TASK BRIEF: Copy out each line of the listing below in which the string "constructor" occurs.

MATERIAL PROVIDED:
(* ===== verification/Delayed.v ===== *)
(** * Delayed commands (src/cursor/delayed.rs)

    Commands whose replies are not awaited at once: [add] queues a message in a
    [MapiBuf] and notes the reply that it will get, [send_delayed] writes what
    is queued, and [recv_delayed] later reads one reply per note and keeps the
    first error that matters. *)

From Stdlib Require Import ZArith Lia.
From S2P Require Import Prelude Bytes Blockstate IO Writing Reading Errors Replies.

Open Scope nat_scope.

Record ExpectedResponse := MkExpected {
  description : bytes;
  ignore_server_error : bool
}.

Record DelayedCommands := MkDelayed {
  dc_buffer : MapiBuf;
  responses : list ExpectedResponse
}.

Definition delayed_new : DelayedCommands := MkDelayed mapibuf_new [].

Section Queue.
Context {E : Type}.

(** A method of the buffer, called on the field. *)
Definition on_buffer {A} (m : comp MapiBuf E A) : comp DelayedCommands E A :=
  fun dc => let '(r, mb) := m (dc_buffer dc) in (r, MkDelayed mb (responses dc)).

Definition push_response (resp : ExpectedResponse) : comp DelayedCommands E unit :=
  fun dc => (Ok tt, MkDelayed (dc_buffer dc) (responses dc ++ [resp])).

(** [cmd] is the pieces of text that [Display] writes one after the other. *)
Definition add_inner (descr : bytes) (cmd : list bytes) (ignore : bool)
    : comp DelayedCommands E unit :=
  do! on_buffer (append_all cmd) in
  do? dc := sget in
  do! (if negb (ends_with [x0a] (Writing.peek (dc_buffer dc)))
       then on_buffer (append [x0a]) else sret tt) in
  do! on_buffer end_message in
  push_response (MkExpected descr ignore).

Definition add (descr : bytes) (cmd : list bytes) : comp DelayedCommands E unit :=
  add_inner descr cmd false.

Definition add_cleanup (descr : bytes) (cmd : list bytes) : comp DelayedCommands E unit :=
  add_inner descr cmd true.

Definition add_xcommand_cleanup (command : bytes) (value : bytes)
    : comp DelayedCommands E unit :=
  add_cleanup command [bs "X"; command; bs " "; value].

End Queue.

(** The queue and the connection together. *)
Definition send_delayed `{Write W} (fuel : nat) : comp (DelayedCommands * W) CursorError unit :=
  fun '(dc, conn) =>
    match on_buffer Writing.reset dc with
    | (Ok raw, dc') =>
        match write_all fuel raw conn with
        | (Ok _, conn') => (Ok tt, (dc', conn'))
        | (Err e, conn') => (Err (cursor_of_io e), (dc', conn'))
        | (Panic, conn') => (Panic, (dc', conn'))
        | (NoFuel, conn') => (NoFuel, (dc', conn'))
        end
    | (Err e, dc') => (Err e, (dc', conn))
    | (Panic, dc') => (Panic, (dc', conn))
    | (NoFuel, dc') => (NoFuel, (dc', conn))
    end.

Definition send_delayed_plus `{Write W} (fuel : nat) (extra : list bytes)
    : comp (DelayedCommands * W) CursorError unit :=
  fun '(dc, conn) =>
    let '(r, (mb, conn')) := write_reset_plus fuel extra (dc_buffer dc, conn) in
    (res_map_err cursor_of_io r, (MkDelayed mb (responses dc), conn')).

(** The loop of [recv_delayed_inner]: the notes are drained, so that none is
    left whether it ends with a result or an error. *)
Fixpoint recv_loop `{Read R} (fuel : nat) (sizes : nat -> nat) (limit : nat)
    (drained : list ExpectedResponse) (first_error : option ServerError)
    : comp R CursorError (option ServerError) :=
  fun conn =>
    match drained with
    | [] => (Ok first_error, conn)
    | resp :: rest =>
        match to_limited fuel sizes [] limit conn with
        | (Ok reply, conn') =>
            let first_error' :=
              match server_error reply with
              | None => first_error
              | Some error =>
                  if ignore_server_error resp then first_error
                  else match first_error with
                       | Some e => Some e
                       | None => Some (with_context (bs "delayed " ++ description resp) error)
                       end
              end in
            recv_loop fuel sizes limit rest first_error' conn'
        | (Err e, conn') => (Err (cursor_of_io e), conn')
        | (Panic, conn') => (Panic, conn')
        | (NoFuel, conn') => (NoFuel, conn')
        end
    end.

Definition recv_delayed `{Read R} (fuel : nat) (sizes : nat -> nat) (limit : nat)
    : comp (DelayedCommands * R) CursorError (option ServerError) :=
  fun '(dc, conn) =>
    let '(r, conn') := recv_loop fuel sizes limit (responses dc) None conn in
    (r, (MkDelayed (dc_buffer dc) [], conn')).

(** ** Lemmas *)

(** A command as it is sent: one line. *)
Definition line_of (cmd : list bytes) : bytes :=
  if ends_with [x0a] (concat cmd) then concat cmd else concat cmd ++ [x0a].

Lemma ends_with_app c a t : t <> [] -> ends_with [c] (a ++ t) = ends_with [c] t.
Proof.
  intros Ht. unfold ends_with, strip_suffix. rewrite reverse_app. simpl.
  destruct (reverse t) as [|x l] eqn:E.
  - apply (f_equal reverse) in E. rewrite reverse_involutive in E. done.
  - simpl. by case_decide.
Qed.

Lemma peek_open mb sb :
  represents mb sb -> current sb <> [] ->
  ends_with [x0a] (Writing.peek mb) = ends_with [x0a] (current sb).
Proof.
  unfold represents, Writing.peek. destruct (reset_pending mb).
  { by intros (_ & _ & _ & ->). }
  intros (done & w & c & h & t & Hb & _ & _ & _ & Hc & _ & Ht) Hne.
  assert (t <> []) as Htne. { intros ->. rewrite (Ht eq_refl) in Hc. by simpl in Hc. }
  rewrite Hb, Hc, !app_assoc, !ends_with_app by done. done.
Qed.

(** The replies to [owed] commands are still to be read, and the queue holds further
    finished messages with the given payloads; there is a note for each of them. *)
Definition queued (dc : DelayedCommands) (owed : nat) (payloads : list bytes) : Prop :=
  represents (dc_buffer dc) (MkSpecBuf payloads []) /\
  length (responses dc) = owed + length payloads.

Lemma queued_new : queued delayed_new 0 [].
Proof. split; [apply represents_new|done]. Qed.

Lemma add_inner_queued E descr cmd ignore dc n ps :
  queued dc n ps -> concat cmd <> [] ->
  exists dc', @add_inner E descr cmd ignore dc = (Ok tt, dc') /\
    queued dc' n (ps ++ [line_of cmd]) /\
    responses dc' = responses dc ++ [MkExpected descr ignore].
Proof.
  intros [Hr Hl] Hne. unfold add_inner, on_buffer, push_response, sbind, sget.
  destruct (append_all_represents E cmd (dc_buffer dc) _ Hr) as (mb1 & -> & Hr1). simpl in Hr1.
  simpl. rewrite (peek_open mb1 _ Hr1) by done. simpl. unfold line_of.
  destruct (ends_with [x0a] (concat cmd)); simpl.
  - destruct (@end_represents E mb1 _ Hr1) as (mb2 & -> & _ & Hr2). eexists. split; [done|].
    split; [|done]. split; [done|]. simpl. rewrite !length_app. simpl. lia.
  - destruct (@append_represents E [x0a] mb1 _ Hr1) as (mb2 & -> & _ & Hr2). simpl in *.
    destruct (@end_represents E mb2 _ Hr2) as (mb3 & -> & _ & Hr3). eexists. split; [done|].
    split; [|done]. split; [done|]. simpl. rewrite !length_app. simpl. lia.
Qed.

(** A command with its description and whether its errors are ignored. *)
Record command := Command { cmd_descr : bytes; cmd_text : list bytes; cmd_ignore : bool }.

Fixpoint add_commands {E} (cmds : list command) : comp DelayedCommands E unit :=
  match cmds with
  | [] => sret tt
  | c :: cmds' =>
      do! add_inner (cmd_descr c) (cmd_text c) (cmd_ignore c) in add_commands cmds'
  end.

Definition expected (c : command) : ExpectedResponse := MkExpected (cmd_descr c) (cmd_ignore c).

Lemma add_commands_queued E cmds dc n ps :
  queued dc n ps -> Forall (fun c => concat (cmd_text c) <> []) cmds ->
  exists dc', @add_commands E cmds dc = (Ok tt, dc') /\
    queued dc' n (ps ++ (line_of ∘ cmd_text <$> cmds)) /\
    responses dc' = responses dc ++ (expected <$> cmds).
Proof.
  intros Hq Hc. revert dc ps Hq. induction Hc as [|c cmds Hne _ IH]; intros dc ps Hq; simpl.
  { exists dc. by rewrite !app_nil_r. }
  destruct (add_inner_queued E (cmd_descr c) (cmd_text c) (cmd_ignore c) dc n ps Hq Hne)
    as (dc1 & E1 & Hq1 & Hr1). unfold sbind. rewrite E1.
  destruct (IH _ _ Hq1) as (dc2 & E2 & Hq2 & Hr2). exists dc2. split; [done|].
  rewrite Hr1 in Hr2. rewrite <- app_assoc in *. done.
Qed.

(** The first error that is not to be ignored, with its context. *)
Fixpoint first_failure (notes : list ExpectedResponse) (replies : list bytes)
    : option ServerError :=
  match notes, replies with
  | note :: notes', reply :: replies' =>
      match server_error reply with
      | Some error =>
          if ignore_server_error note then first_failure notes' replies'
          else Some (with_context (bs "delayed " ++ description note) error)
      | None => first_failure notes' replies'
      end
  | _, _ => None
  end.

(** The errors of notes that ignore them do not matter. *)
Lemma first_failure_ignored notes notes' replies :
  Forall (fun note => ignore_server_error note = true) notes' ->
  first_failure (notes ++ notes') replies = first_failure notes replies.
Proof.
  intros Hi. revert replies. induction notes as [|note notes IH]; intros replies; simpl.
  - revert replies. induction Hi as [|note notes' Hn _ IH]; intros [|reply replies]; try done. simpl.
    destruct (server_error reply); [|apply IH]. rewrite Hn. apply IH.
  - destruct replies as [|reply replies]; [done|]. destruct (server_error reply); [|apply IH].
    destruct (ignore_server_error note); [apply IH|done].
Qed.

Section Receive.
Context {R : Type} `{ReadLaws R} (sizes : nat -> nat) (Hsizes : forall i, 0 < sizes i).

(** [replied w rs rest]: the bytes [w] are the replies [rs] one after the other. *)
Inductive replied : bytes -> list bytes -> Prop :=
| replied_nil : replied [] []
| replied_cons w p ws ps : message w p -> replied ws ps -> replied (w ++ ws) (p :: ps).

Lemma recv_loop_ok fuel limit notes first s ws replies rest :
  replied ws replies -> length notes = length replies ->
  reliable s -> pending s = ws ++ rest -> effort s < fuel ->
  Forall (fun p => length p <= limit) replies ->
  exists s', recv_loop fuel sizes limit notes first s =
    (Ok (match first with Some e => Some e | None => first_failure notes replies end), s') /\
    pending s' = rest /\ reliable s' /\ effort s' <= effort s.
Proof.
  intros Hrep. revert notes first s. induction Hrep as [|w p ws ps Hm _ IH];
    intros notes first s Hlen Hrel Hp Hf Hlim.
  { destruct notes; [|done]. exists s. simpl. by destruct first. }
  destruct notes as [|note notes]; [done|]. injection Hlen as Hlen.
  apply Forall_cons in Hlim as [Hl Hlim]. rewrite <- app_assoc in Hp.
  destruct (to_limited_next sizes Hsizes fuel [] limit s w (ws ++ rest) p)
    as (s1 & E1 & Hp1 & Hrel1 & He1); [done..|].
  cbn [recv_loop]. rewrite E1. cbn [app].
  edestruct (IH notes) as (s' & E' & Hp' & Hrel' & He'); [done|exact Hrel1|exact Hp1|lia|done|].
  exists s'. rewrite E'. split; [|split; [done|split; [done|lia]]].
  simpl. destruct (server_error p) as [error|]; [|done].
  destruct (ignore_server_error note), first; done.
Qed.

End Receive.

(** ** Theorems *)

Section Theorems.
Context {W : Type} `{WriteLaws W}.

(** Queued commands are sent as they were added: after any number of
    non-empty commands, [send_delayed] writes exactly one message per command,
    in order, each a single line; the queue is empty again and there is one
    note per message. *)
Theorem delayed_commands_sent cmds (conn : W) :
  Forall (fun c => concat (cmd_text c) <> []) cmds -> wreliable conn ->
  exists dc wire, add_commands cmds delayed_new = (@Ok CursorError _ tt, dc) /\
    messages wire (line_of ∘ cmd_text <$> cmds) /\
    forall fuel, wpatience conn + length wire < fuel ->
      exists mb conn', send_delayed fuel (dc, conn) =
        (Ok tt, (MkDelayed mb (expected <$> cmds), conn')) /\
        written conn' = written conn ++ wire /\ represents mb (MkSpecBuf [] []).
Proof.
  intros Hc Hw.
  destruct (add_commands_queued CursorError cmds delayed_new 0 [] queued_new Hc)
    as (dc & E & [Hr _] & Hn). simpl in Hr, Hn.
  destruct (@reset_represents CursorError _ _ Hr) as (wire & mb & Er & [Hm _] & _ & Hr').
  exists dc, wire. split; [done|]. split; [done|]. intros fuel Hf.
  destruct (write_all_reliable fuel wire conn Hw Hf) as (conn' & Ew).
  exists mb, conn'. unfold send_delayed, on_buffer. rewrite Er, Ew, Hn.
  apply write_all_ok in Ew as (Hout & _ & _). done.
Qed.

End Theorems.

Section ReceiveTheorem.
Context {R : Type} `{ReadLaws R}.

(** Receiving the delayed replies reads exactly one reply per note and
    leaves the stream after the last of them; the result is the first server
    error of a command whose errors are not ignored, with the description of
    the command, and no note is left. *)
Theorem recv_delayed_first_error sizes fuel limit dc (conn : R) ws replies rest :
  (forall i, 0 < sizes i) -> replied ws replies ->
  length (responses dc) = length replies ->
  reliable conn -> pending conn = ws ++ rest -> effort conn < fuel ->
  Forall (fun p => length p <= limit) replies ->
  exists conn', recv_delayed fuel sizes limit (dc, conn) =
    (Ok (first_failure (responses dc) replies), (MkDelayed (dc_buffer dc) [], conn')) /\
    pending conn' = rest.
Proof.
  intros Hsz Hrep Hlen Hrel Hp Hf Hlim.
  destruct (recv_loop_ok sizes Hsz fuel limit (responses dc) None conn ws replies rest)
    as (conn' & E & Hp' & _); [done..|].
  exists conn'. unfold recv_delayed. by rewrite E.
Qed.

End ReceiveTheorem.

(** *** Witnesses *)

Definition sample_commands : list command :=
  [Command (bs "reply_size") [bs "Xreply_size "; bs "100"] false;
   Command (bs "close") [bs "Xclose 7"; [x0a]] true].

Lemma delayed_commands_sent_witness :
  exists dc wire, add_commands sample_commands delayed_new = (@Ok CursorError _ tt, dc) /\
    messages wire [bs "Xreply_size 100" ++ [x0a]; bs "Xclose 7" ++ [x0a]] /\
    forall fuel, wpatience (MkWire [] [] [] [Give 2; Intr]) + length wire < fuel ->
      exists mb conn', send_delayed fuel (dc, MkWire [] [] [] [Give 2; Intr]) =
        (Ok tt, (MkDelayed mb (expected <$> sample_commands), conn')) /\
        written conn' = written (MkWire [] [] [] [Give 2; Intr]) ++ wire /\
        represents mb (MkSpecBuf [] []).
Proof.
  apply (delayed_commands_sent sample_commands).
  - repeat constructor; discriminate.
  - repeat constructor.
Defined.

Lemma recv_delayed_first_error_witness :
  let wire := hdr 0 true ++ hdr 6 true ++ bs "!nope" ++ [x0a] ++ hdr 0 true in
  exists conn', recv_delayed 60 thirty_two 100
      (MkDelayed mapibuf_new [MkExpected (bs "a") false; MkExpected (bs "b") false],
       MkWire wire [] [Give 0; Intr] []) =
    (Ok (Some (with_context (bs "delayed b") (from_wire (bs "nope")))),
     (MkDelayed mapibuf_new [], conn')) /\ pending conn' = hdr 0 true.
Proof.
  intros wire.
  apply (recv_delayed_first_error thirty_two 60 100
    (MkDelayed mapibuf_new [MkExpected (bs "a") false; MkExpected (bs "b") false])
    (MkWire wire [] [Give 0; Intr] []) (hdr 0 true ++ hdr 6 true ++ bs "!nope" ++ [x0a])
    [[]; bs "!nope" ++ [x0a]] (hdr 0 true)).
  - intros i. apply Nat.lt_0_succ.
  - rewrite <- (app_nil_r (hdr 6 true ++ _)). pose proof BLOCKSIZE_Z.
    apply (replied_cons (hdr 0 true) []); [apply (message_last []); simpl; lia|].
    apply replied_cons; [|constructor].
    apply (message_last (bs "!nope" ++ [x0a])). simpl; lia.
  - reflexivity.
  - repeat constructor.
  - reflexivity.
  - vm_compute; lia.
  - repeat constructor; simpl; lia.
Defined.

ANSWER TO THE EXERCISE:
  - repeat constructor; discriminate.
  - repeat constructor.
    apply replied_cons; [|constructor].
  - repeat constructor.
  - repeat constructor; simpl; lia.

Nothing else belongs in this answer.